As a beginner hobbyist painter (using acrylics at the moment), I am trying to learn the basics and do some practice, and found the videos made by a US guy ('Paint Coach') very instructive.

I have 2 questions regarding this video, where a still life with 3 green apples on a pink background is suggested as a way to study colour transitions, shadows, reflected light etc.

  1. Does it make sense to attempt this using acrylics, although it's originally done in oil?
    My idea was that the exercise was mostly about learning about values, hues, etc. than about oil per se or about getting a painting exactly matching the instructor's one. Just checking with you if my assumption is correct or not.

  2. How would you go about mixing the various colours for the apples (using acrylics)?
    I tried it out earlier today :), and my main issue was the colour mixing part, especially for the apples (more optional details/explanations below).

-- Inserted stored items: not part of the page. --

(* ===== verification/EdgeVerifier.v ===== *)
(** * internal/sspedge/authority_verifier.go: the edge verifies on its own

    The edge reconstructs a projection from the exact facts of the authority
    and a pinned registry root.  Everything is checked at the emission of the
    envelope, so that a verdict does not depend on when the edge reads.  The
    Go interface [ProjectionAuthority] is a record of three reads. *)
From stdpp Require Import gmap.
From S2P Require Import Prelude GoText GoStrconv GoTime GoJson GoJsonRead GoBase64 Sha256 DeliveryStream Authority.
From S2P Require Import SspGuard SspBody SspRegistry SspEnvelope Registry SqliteTx EdgeStore EdgeConsumer.
Open Scope string_scope.
Open Scope Z_scope.
Open Scope snag_scope.

Record ProjectionAuthority := mkAuthority {
  pa_ListEdgeDeliveries : EdgeDeliveryQuery -> result AErr EdgeDeliveryPage;
  pa_ResolveCase : string -> string -> result AErr CaseRecord;
  pa_ResolveRegistry : string -> Z -> string -> result AErr RegistryRecord }.

Record AuthorityVerifier := mkAuthorityVerifier {
  av_tenant : string;
  av_authority : ProjectionAuthority;
  av_trust : Trust }.

Definition NewAuthorityVerifier (tenant : string) (authority : ProjectionAuthority) (trust : Trust)
  : result RegErr AuthorityVerifier :=
  if is_empty (TrimSpace tenant) then Err (ErrRegistry "tenant and projection authority are required")
  else NewVerifier trust;; Ok (mkAuthorityVerifier tenant authority trust).

Record verifiedCaseBody := mkVerifiedCase {
  vc_domain : string;
  vc_edge : string;
  vc_generation : Z;
  vc_summary : string;
  vc_public : string;
  vc_manifest : string }.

Using the advised blocking method, I had to mix first a dark green and a light yellow-green.
That however resulted in the former being more a dull olive green, and the latter a much more vibrant and too light green.
From there it was all very challenging to lighten and darken the colours to make the 'in-between' shades.
To make things worse, the paint, being acrylic, started filming and drying on the palette, so I could not inter-mix, ended up making some more greens and getting even more 'off' hues.
In essence, the result was very noisy and lacking harmony, with bright, cold greens next to dark, warm ones, really fighting each other instead of looking like they belonged together.
So I wonder if the trick that I missed was to make some sort of initial 'reference' green, to darken and lighten more conservatively, to maintain some harmony and coherence in the final palette.

In fact, I can show that Krita identifies just a limited and more harmonious set of colours in the reference photo (I set the max to 20).

enter image description here

Would I be able to make all these colours by making only some of them first, and then branch out by inter-mixing or dulling/lightening?

Another thought/doubt: perhaps this exercise was too hard for a complete beginner? Maybe I should have started with a simple sphere lit from one side, without reflected light, trying to give it form and volume by lightening and darkening only one basic colour.
Or would that be wrong, too, meaning, would I still need to mix rather different hues to start with and do a lot of inter-mixing and transitions?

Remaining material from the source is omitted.